Quasi subito, Knudsen decise che la Ford doveva sviluppare “l’auto stradale assassina”, per usare il termine di Witzenburg – e che doveva essere una Mustang. Per contribuire a crearla, assunse il designer Larry Shinoda lontano dalla GM e lo mise in squadra con talenti di Dearborn come Harvey Winn, Ken Dowd, Bill Shannon e Dick Petit. Con l’assistenza ingegneristica di Ed Hall, Chuck Mountain e altri, la squadra di Shinoda ha creato una serie di concept car che aprono gli occhi, come la King Cobra, una Torino fastback slick-down progettata per le gare di stock-car ad alta velocità, mentre lavorava febbrilmente alla Mustang definitiva di Knudsen.

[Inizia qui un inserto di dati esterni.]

(* ===== verification/Sync.v ===== *)
(** * Synchronization

    Model of the synchronization objects: [SpinLock] (src/util/spin_lock.h),
    [Event] (src/runtime/util/event) and [Latch] (src/runtime/util/latch).
    Threads and fibers interleave at the atomic operations of the lock and at
    the waits of the condition variables; a waiter that was notified checks its
    condition again when it runs. *)

From S2P Require Import Prelude.

Local Open Scope Z_scope.

Module SpinLock.

(** Where a thread is in [Lock]/[Unlock]: outside, about to [exchange], in the
    inner loop that waits with [load], inside the critical section. *)
Inductive pc : Type := Outside | Exchanging | Spinning | Critical.

#[export] Instance pc_eq_dec : EqDecision pc.
Proof. solve_decision. Defined.

Record state : Type := MkState { is_locked : bool; threads : gmap nat pc }.

(** [is_locked_.exchange(true)] by a thread in [Exchanging]. *)
Definition exchange (t : nat) (s : state) : state :=
  MkState true (<[t := if is_locked s then Spinning else Critical]> (threads s)).

(** [is_locked_.load()] by a thread in [Spinning]. *)
Definition load (t : nat) (s : state) : state :=
  MkState (is_locked s) (<[t := if is_locked s then Spinning else Exchanging]> (threads s)).

(** [is_locked_.store(false)] in [Unlock]. *)
Definition Unlock (t : nat) (s : state) : state := MkState false (<[t := Outside]> (threads s)).

Inductive step : state → state → Prop :=
  | step_enter t s :
      threads s !! t = Some Outside →
      step s (MkState (is_locked s) (<[t := Exchanging]> (threads s)))
  | step_exchange t s : threads s !! t = Some Exchanging → step s (exchange t s)
  | step_load t s : threads s !! t = Some Spinning → step s (load t s)
  | step_unlock t s : threads s !! t = Some Critical → step s (Unlock t s).

Definition initial (ts : gset nat) : state := MkState false (gset_to_gmap Outside ts).

Record ok (s : state) : Prop := {
  ok_locked : is_locked s = true → ∃ t, threads s !! t = Some Critical;
  ok_unlocked : is_locked s = false → ∀ t, threads s !! t ≠ Some Critical;
  ok_unique : ∀ t1 t2, threads s !! t1 = Some Critical → threads s !! t2 = Some Critical → t1 = t2;
}.

Lemma initial_ok ts : ok (initial ts).
Proof.
  assert (Hn : ∀ t, threads (initial ts) !! t ≠ Some Critical).
  { intros t. simpl. rewrite lookup_gset_to_gmap_Some. naive_solver. }
  split; [done|done|]. intros t1 t2 H1. by destruct (Hn t1).
Qed.

Lemma lock_step_ok s s' : ok s → step s s' → ok s'.
Proof.
  intros [Hl Hu Hq] Hstep.
  assert (Hkeep : ∀ t p b, threads s !! t ≠ Some Critical → p ≠ Critical → b = is_locked s →
            ok (MkState b (<[t := p]> (threads s)))).
  { intros t p b Ht Hp ->. split; simpl.
    - intros (t' & Ht')%Hl. exists t'. rewrite lookup_insert_ne; [done|]. congruence.
    - intros Hf t'. rewrite lookup_insert. case_decide; [congruence|]. by apply Hu.
    - intros t1 t2. rewrite !lookup_insert. repeat case_decide; try congruence. apply Hq. }
  destruct Hstep as [t s Ht|t s Ht|t s Ht|t s Ht].
  - apply Hkeep; congruence.
  - unfold exchange. destruct (is_locked s) eqn:Hb; [apply Hkeep; congruence|].
    split; simpl; [intros _; exists t; by rewrite lookup_insert_eq|done|].
    intros t1 t2. rewrite !lookup_insert. repeat case_decide; try congruence.
    + intros _ H2. by destruct (Hu eq_refl t2).
    + intros H1. by destruct (Hu eq_refl t1).
    + intros H1. by destruct (Hu eq_refl t1).
  - unfold load. destruct (is_locked s) eqn:Hb; apply Hkeep; congruence.
  - unfold Unlock. split; simpl; [done| |].
    + intros _ t'. rewrite lookup_insert. case_decide as Hd; [done|]. intros Ht'. apply Hd. by apply Hq.
    + intros t1 t2. rewrite !lookup_insert. repeat case_decide; try congruence. apply Hq.
Qed.

(** The spin lock excludes: in every run of any number of threads at most
    one is in its critical section, and the lock is marked exactly while one
    is; when it is free, a waiting thread gets it with its next two atomic
    operations if no other thread interferes. *)
Theorem spin_lock_excludes (ts : gset nat) (s : state) :
  rtc step (initial ts) s →
  (∀ t1 t2, threads s !! t1 = Some Critical → threads s !! t2 = Some Critical → t1 = t2) ∧
  (is_locked s = true ↔ ∃ t, threads s !! t = Some Critical) ∧
  (∀ t, is_locked s = false → threads s !! t = Some Spinning →
     threads (exchange t (load t s)) !! t = Some Critical).
Proof.
  intros Hrun. assert (Hok : ok s).
  { pose proof (initial_ok ts) as Hi. revert Hi. induction Hrun; eauto using lock_step_ok. }
  destruct Hok as [Hl Hu Hq]. split_and!; [done| |].
  - split; [done|]. intros [t Ht]. destruct (is_locked s) eqn:Hb; [done|]. by destruct (Hu eq_refl t).
  - intros t Hf Ht. unfold exchange, load. simpl. by rewrite Hf, lookup_insert_eq.
Qed.

(** Two threads: the second waits while the first holds the lock. *)
Lemma spin_lock_excludes_witness :
  ∃ s, rtc step (initial {[ 1%nat; 2%nat ]}) s ∧ threads s !! 1%nat = Some Critical ∧
       threads s !! 2%nat = Some Spinning ∧ is_locked s = true.
Proof.
  pose (s1 := MkState false (<[1%nat := Exchanging]> (threads (initial {[ 1%nat; 2%nat ]})))).
  pose (s3 := MkState true (<[2%nat := Exchanging]> (threads (exchange 1 s1)))).
  assert (Hrun : rtc step (initial {[ 1%nat; 2%nat ]}) (exchange 2 s3)).
  { eapply rtc_l; [by apply (step_enter 1)|]. eapply rtc_l; [by apply (step_exchange 1 s1)|].
    eapply rtc_l; [by apply (step_enter 2 (exchange 1 s1))|].
    eapply rtc_l; [by apply (step_exchange 2 s3)|]. apply rtc_refl. }
  exists (exchange 2 s3). destruct (spin_lock_excludes _ _ Hrun) as (_ & [_ Hlock] & _).
  split_and!; [done|done|done|]. apply Hlock. by exists 1%nat.
Defined.
End SpinLock.

Module Event.

(** [resumed_], and the fibers that are suspended in [Await]. A fiber that was
    notified is [notified] until it runs. *)
Record state : Type := MkState {
  resumed : bool;
  waiting : gset nat;
  notified : gset nat;
}.

Definition Await_begin (t : nat) (s : state) : bool * state :=
  if resumed s then (true, s) else (false, MkState (resumed s) ({[ t ]} ∪ waiting s) (notified s)).

Definition Signal (s : state) : state := MkState true ∅ (waiting s ∪ notified s).
Definition Reset (s : state) : state := MkState false (waiting s) (notified s).

(** A notified fiber runs and evaluates the condition again. *)
Definition Await_resume (t : nat) (s : state) : bool * state :=
  if resumed s then (true, MkState (resumed s) (waiting s) (notified s ∖ {[ t ]}))
  else (false, MkState (resumed s) ({[ t ]} ∪ waiting s) (notified s ∖ {[ t ]})).

(** A signal that is not reset releases every fiber that waits at that
    moment; one that is reset before the fiber runs is lost for it. *)
Lemma signal_releases t s :
  t ∈ waiting s →
  t ∈ notified (Signal s) ∧ fst (Await_resume t (Signal s)) = true ∧
  fst (Await_resume t (Reset (Signal s))) = false.
Proof. intros Ht. simpl. split_and!; [set_solver|done|done]. Qed.
End Event.

Module Latch.

(** [count_] and the guards, [true] for a guard that points to the latch. *)
Record state : Type := MkState { count : Z; guards : gmap nat bool }.

Definition MakeGuard (g : nat) (s : state) : state :=
  MkState (count s +64 1) (<[g := true]> (guards s)).

(** Move construction into a new guard: a null pointer swapped with the
    argument. *)
Definition Move (g g' : nat) (s : state) : outcome state :=
  match guards s !! g with
  | Some b => Done (MkState (count s) (<[g := false]> (<[g' := b]> (guards s))))
  | None => Undefined "guard does not exist"
  end.

(** Move assignment: the pointers are swapped. *)
Definition Assign (g g' : nat) (s : state) : outcome state :=
  match guards s !! g, guards s !! g' with
  | Some b, Some b' => Done (MkState (count s) (<[g := b']> (<[g' := b]> (guards s))))
  | _, _ => Undefined "guard does not exist"
  end.

(** The destructor; the flag tells whether waiters are notified. *)
Definition Destroy (g : nat) (s : state) : outcome (bool * state) :=
  match guards s !! g with
  | Some true =>
      let n := count s -64 1 in
      Done (bool_decide (n = 0), MkState n (delete g (guards s)))
  | Some false => Done (false, MkState (count s) (delete g (guards s)))
  | None => Undefined "guard does not exist"
  end.

(** The condition [AwaitZero] waits for. *)
Definition is_zero (s : state) : bool := bool_decide (count s = 0).

Inductive step : state → state → Prop :=
  | step_make g s : guards s !! g = None → step s (MakeGuard g s)
  | step_move g g' s s' : guards s !! g' = None → g ≠ g' → Move g g' s = Done s' → step s s'
  | step_assign g g' s s' : Assign g g' s = Done s' → step s s'
  | step_destroy g s b s' : Destroy g s = Done (b, s') → step s s'.

Definition held (gs : gmap nat bool) : nat := size (filter (λ kv : nat * bool, kv.2 = true) gs).
Definition weight (b : bool) : nat := if b then 1 else 0.

Lemma held_fresh g b gs : gs !! g = None → held (<[g := b]> gs) = (weight b + held gs)%nat.
Proof.
  intros Hg. unfold held, weight. destruct b.
  - rewrite map_filter_insert_True by done. rewrite map_size_insert_None; [done|].
    apply map_lookup_filter_None. by left.
  - rewrite map_filter_insert_False by done. by rewrite delete_id.
Qed.

Lemma held_delete g b gs : gs !! g = Some b → held gs = (weight b + held (delete g gs))%nat.
Proof.
  intros Hg. rewrite <-(insert_delete_id _ _ _ Hg) at 1. apply held_fresh, lookup_delete_eq.
Qed.

Lemma held_insert g b b' gs :
  gs !! g = Some b → (held (<[g := b']> gs) + weight b)%nat = (weight b' + held gs)%nat.
Proof.
  intros Hg. rewrite (held_delete g b gs) by done. rewrite <-insert_delete_eq.
  rewrite held_fresh by apply lookup_delete_eq. lia.
Qed.

Definition ok (s : state) : Prop := count s = Z.of_nat (held (guards s)).
Definition bounded (s : state) : Prop := Z.of_nat (size (guards s)) < u64_max.

Lemma held_size gs : (held gs ≤ size gs)%nat.
Proof. apply map_subseteq_size, map_filter_subseteq. Qed.

Lemma latch_step_ok s s' : ok s → bounded s → step s s' → ok s'.
Proof.
  intros Hok Hb Hstep. unfold ok, bounded in *. pose proof (held_size (guards s)).
  destruct Hstep as [g s Hg|g g' s s' Hg' Hne Hm|g g' s s' Ha|g s b s' Hd].
  - simpl. rewrite held_fresh by done. rewrite add64_small by (unfold is_u64; lia). simpl. lia.
  - unfold Move in Hm. destruct (guards s !! g) as [b|] eqn:Hg; [|done]. injection Hm as <-. simpl.
    pose proof (held_fresh g' b _ Hg') as H1.
    pose proof (held_insert g b false (<[g' := b]> (guards s))) as H2.
    rewrite lookup_insert_ne in H2 by done. specialize (H2 Hg). simpl in H2. lia.
  - unfold Assign in Ha. destruct (guards s !! g) as [b|] eqn:Hg; [|done].
    destruct (guards s !! g') as [b'|] eqn:Hg'; [|done]. injection Ha as <-. simpl.
    pose proof (held_insert g' b' b _ Hg') as H1. destruct (decide (g = g')) as [<-|Hne].
    + rewrite insert_insert_eq. assert (b = b') as <- by congruence. rewrite insert_id by done. done.
    + pose proof (held_insert g b b' (<[g' := b]> (guards s))) as H2.
      rewrite lookup_insert_ne in H2 by done. specialize (H2 Hg). lia.
  - unfold Destroy in Hd. destruct (guards s !! g) as [[]|] eqn:Hg; [|..|done]; injection Hd as <- <-; simpl;
      rewrite (held_delete g _ _ Hg) in *; simpl in *; [|done].
    rewrite sub64_small by (unfold is_u64; lia). lia.
Qed.

Definition run : relation state := rtc (λ s s', step s s' ∧ bounded s).

(** A latch counts the guards that hold it, however guards are created,
    moved, swapped and destroyed: [AwaitZero] can return exactly when no guard
    holds the latch, and the destructor of the guard that releases it last is
    the one that wakes the waiters. *)
Theorem latch_counts_guards (s : state) :
  run (MkState 0 ∅) s → bounded s →
  count s = Z.of_nat (held (guards s)) ∧
  (is_zero s = true ↔ ∀ g, guards s !! g ≠ Some true) ∧
  (∀ g b s', guards s !! g = Some true → Destroy g s = Done (b, s') →
     b = is_zero s').
Proof.
  intros Hrun Hb. assert (Hok : ok s).
  { assert (Hi : ok (MkState 0 ∅)) by done. revert Hi. clear Hb.
    induction Hrun as [|s1 s2 s3 [Hs Hb] _ IH]; eauto using latch_step_ok. }
  unfold ok in Hok. split_and!; [done| |].
  - unfold is_zero. rewrite bool_decide_eq_true, Hok. split.
    + intros Hz g Hg. rewrite (held_delete g true) in Hz by done. simpl in Hz. lia.
    + intros Hn. unfold held.
      assert (filter (λ kv : nat * bool, kv.2 = true) (guards s) = ∅) as ->; [|done].
      apply map_empty_filter. intros g b Hg Hbt. simpl in Hbt. subst b. by eapply Hn.
  - intros g b s' Hg Hd. unfold Destroy in Hd. rewrite Hg in Hd. injection Hd as <- <-. done.
Qed.

Lemma latch_counts_guards_witness :
  ∃ s, run (MkState 0 ∅) s ∧ is_zero s = true ∧ size (guards s) = 1%nat.
Proof.
  pose (s1 := MakeGuard 1 (MkState 0 ∅)).
  pose (s2 := MkState 1 (<[1%nat := false]> (<[2%nat := true]> (guards s1)))).
  pose (s3 := MkState 0 (delete 2%nat (guards s2))).
  assert (Hrun : run (MkState 0 ∅) s3).
  { eapply rtc_l; [split; [by apply (step_make 1)|done]|].
    eapply rtc_l; [split; [apply (step_move 1 2 s1 s2); by vm_compute|by vm_compute]|].
    eapply rtc_l; [split; [apply (step_destroy 2 s2 true s3); by vm_compute|by vm_compute]|]. apply rtc_refl. }
  exists s3. destruct (latch_counts_guards s3 Hrun) as (_ & [_ Hz] & _); [by vm_compute|].
  split_and!; [done| |by vm_compute]. apply Hz. intros g. unfold s3, s2. simpl.
  intros [H2 Hg]%lookup_delete_Some. apply lookup_insert_Some in Hg as [[_ ?]|[H1 Hg]]; [done|].
  rewrite !lookup_insert_ne in Hg by done. by rewrite lookup_empty in Hg.
Defined.
End Latch.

Shinoda e Knudsen erano ormai vecchi amici. Si erano incontrati per la prima volta a Daytona Beach nel 1956, quando Bunkie prese nota di un “trucco” molto veloce di Pontiac su cui Shinoda stava lavorando. Shinoda, un teen-age hot-rodder della sua nativa California del Sud, sapeva come modellare un’auto per la massima velocità in rettilineo e come mettere a punto un telaio per la massima velocità in curva. Arrivò alla Ford dopo aver lavorato a stretto contatto con il capo del design GM William L. Mitchell su vari progetti sperimentali e auto di produzione, tra cui la Corvette Sting Ray del 1963 e il suo sostituto “squalo” del ’68. Con tutto questo, l’assunzione di Shinoda non fu meno scioccante di quella di Bunkie.

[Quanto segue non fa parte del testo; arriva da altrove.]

Fixpoint ordered (q : list (Z * nat)) : Prop :=
  match q with
  | [] => True
  | a :: q' => (∀ b, b ∈ q' → before a b) ∧ ordered q'
  end.

Record queue_ok (w : world) : Prop := {
  q_ordered : ordered (events_queue w);
  q_future : ∀ te, te ∈ events_queue w → current_time w ≤ te.1;
  q_old : ∀ te, te ∈ events_queue w → (te.2 < inserted w)%nat;
}.

Lemma elem_of_multimap_insert {E} ts (e : E) q te :
  te ∈ multimap_insert ts e q ↔ te = (ts, e) ∨ te ∈ q.
Proof.
  induction q as [|[ts' e'] q IH]; simpl; [set_solver|]. case_decide; set_solver.
Qed.

Lemma ordered_insert ts e q :
  ordered q → (∀ te, te ∈ q → (te.2 < e)%nat) → ordered (multimap_insert ts e q).
Proof.
  induction q as [|[ts' e'] q IH]; intros Ho Hold; simpl; [split; [set_solver|done]|].
  destruct Ho as [Hfst Ho]. case_decide as Hle; simpl.
  - split; [|apply IH; [done|set_solver]]. intros b [->|Hb]%elem_of_multimap_insert; [|by apply Hfst].
    specialize (Hold (ts', e') ltac:(left)). unfold before. simpl in *. lia.
  - split; [|done]. intros b Hb. apply elem_of_cons in Hb as [->|Hb]; [left; simpl; lia|].
    specialize (Hfst b Hb). unfold before in *. simpl in *. lia.
Qed.

Lemma ordered_filter (P : Z * nat → Prop) `{∀ x, Decision (P x)} q : ordered q → ordered (filter P q).
Proof.
  induction q as [|a q IH]; intros Ho; [done|]. destruct Ho as [Hfst Ho]. rewrite filter_cons.
  case_decide; [|by apply IH]. split; [|by apply IH].
  intros b [_ Hb]%list_elem_of_filter. by apply Hfst.
Qed.

Lemma sim_step_ok w w' : queue_ok w → sim_step w w' → queue_ok w'.
Proof.
  intros [Ho Hf Hold] Hstep. destruct Hstep as [ts w Hts|e w|duration count w e w' Hit].
  - split; simpl; [by apply ordered_insert| |].
    + intros te [->|Hte]%elem_of_multimap_insert; [done|by apply Hf].
    + intros te [->|Hte]%elem_of_multimap_insert; [simpl; lia|]. specialize (Hold te Hte). lia.
  - split; simpl; [by apply ordered_filter|..]; intros te [_ Hte]%list_elem_of_filter; auto.
  - unfold RunSimulation_iteration in Hit. destruct (events_queue w) as [|[ts ev] q] eqn:Hq; [done|].
    case_decide; [|done]. destruct (bool_decide _) in Hit; [|done]. injection Hit as <- <-.
    destruct Ho as [Hfst Ho]. split; simpl; [done| |].
    + intros te Hte. specialize (Hfst te Hte). unfold before in Hfst. simpl in Hfst. lia.
    + intros te Hte. apply Hold. by right.
Qed.

(** The simulated time never goes back: in every run, the check of the
    event loop holds and the loop signals, among the sleeping fibers, the one
    with the earliest wake-up time and among equals the one that went to sleep
    first; the new time is that fiber's wake-up time. *)
Theorem events_fire_in_order (w : world) (duration count : Z) :
  rtc sim_step initial_world w →
  match events_queue w with
  | [] => RunSimulation_iteration duration count w = None
  | (ts, e) :: rest =>
      current_time w ≤ ts ∧ (∀ te, te ∈ rest → before (ts, e) te) ∧
      RunSimulation_iteration duration count w =
        if decide (ts ≤ duration ∧ 0 < count)
        then Some (Done (e, MkWorld ts rest (inserted w))) else None
  end.
Proof.
  intros Hrun. assert (Hok : queue_ok w).
  { assert (Hi : queue_ok initial_world) by (split; simpl; [done|set_solver..]).
    revert Hi. induction Hrun; eauto using sim_step_ok. }
  destruct Hok as [Ho Hf _]. unfold RunSimulation_iteration.
  destruct (events_queue w) as [|[ts e] rest]; [done|]. destruct Ho as [Hfst _].
  specialize (Hf (ts, e) ltac:(left)). simpl in Hf. split_and!; [done|done|].
  case_decide; [|done]. by rewrite bool_decide_eq_true_2.
Qed.

(** Two fibers that sleep until the same instant and one that wakes earlier. *)
Lemma events_fire_in_order_witness :
  RunSimulation_iteration 100 10 (World_SleepUntil 5 (World_SleepUntil 7 (World_SleepUntil 7 initial_world))) =
    Some (Done (2%nat, MkWorld 5 [(7, 0%nat); (7, 1%nat)] 3)).
Proof.
  pose proof (events_fire_in_order
    (World_SleepUntil 5 (World_SleepUntil 7 (World_SleepUntil 7 initial_world))) 100 10) as Hfire.
  simpl in Hfire. destruct Hfire as (_ & _ & Hit); [|exact Hit].
  eapply rtc_l; [by apply (sim_sleep 7)|]. eapply rtc_l; [by apply (sim_sleep 7)|].
  eapply rtc_l; [by apply (sim_sleep 5)|]. apply rtc_refl.
Defined.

Vuoi saperne di più su Mustang legacy? Segui questi link per saperne di più sull’auto pony originale:

  • In sella per la storia completa dell’auto sportiva più amata d’America. Come la Ford Mustang Works racconta la leggenda dalla sua nascita nei primi anni Sessanta fino alla nuovissima Mustang di oggi.
  • Nel 1967, l’auto pony originale era pronta per il suo primo grande rinnovamento. Scopri come Ford ha riattrezzato e aggiornato la Ford Mustang del 1967-1968 per soddisfare le aspettative del pubblico e per tenere il passo con la concorrenza.
  • Con le vendite in calo e le critiche in abbondanza, il Mustang ha faticato nei primi anni ’70. Scopri cosa è andato storto (e cosa è andato bene) per la Ford Mustang del 1971-1973.
  • La Ford Mustang Mach 1 428 Cobra Jet del 1969 era la muscle car che i fan del Mustang avevano aspettato. Galoppa nel suo profilo, nelle foto e nelle specifiche.
Articolo molto interessante
5 Eccitanti concetti di veicoli crossover

Per saperne di più sul Mustang

La saga del Mustang comprende decine di specifiche, personalità chiave ed eventi chiave. Ecco i migliori:

Parole e immagini raccontano solo una parte della storia del Mustang. Per le dimensioni del veicolo, i dati del motore, i dati di vendita annuali, i prezzi e altre informazioni, consultate le specifiche della Ford Mustang del 1969 e del 1970.

Ha portato alla Ford il vero senso dell’automobilismo, un occhio per il design pulito e una personalità schietta. Lasciate che ve ne parli in Larry Shinoda: Creatore della Ford Mustang Boss 302.

Negli anni ’60, è stata la sede principale per le corse di pony da parafango a parafango ed è stata contestata da alcuni dei più grandi nomi dell’automobilismo sportivo. Tuffati nell’azione con la Ford Mustang Goes Trans-Am Racing.

La Ford Mustang Boss 302 del 1970 era una Chevrolet Camaro Z28 da combattimento. Scopri questa muscle car unica, e guarda le foto e le specifiche esclusive.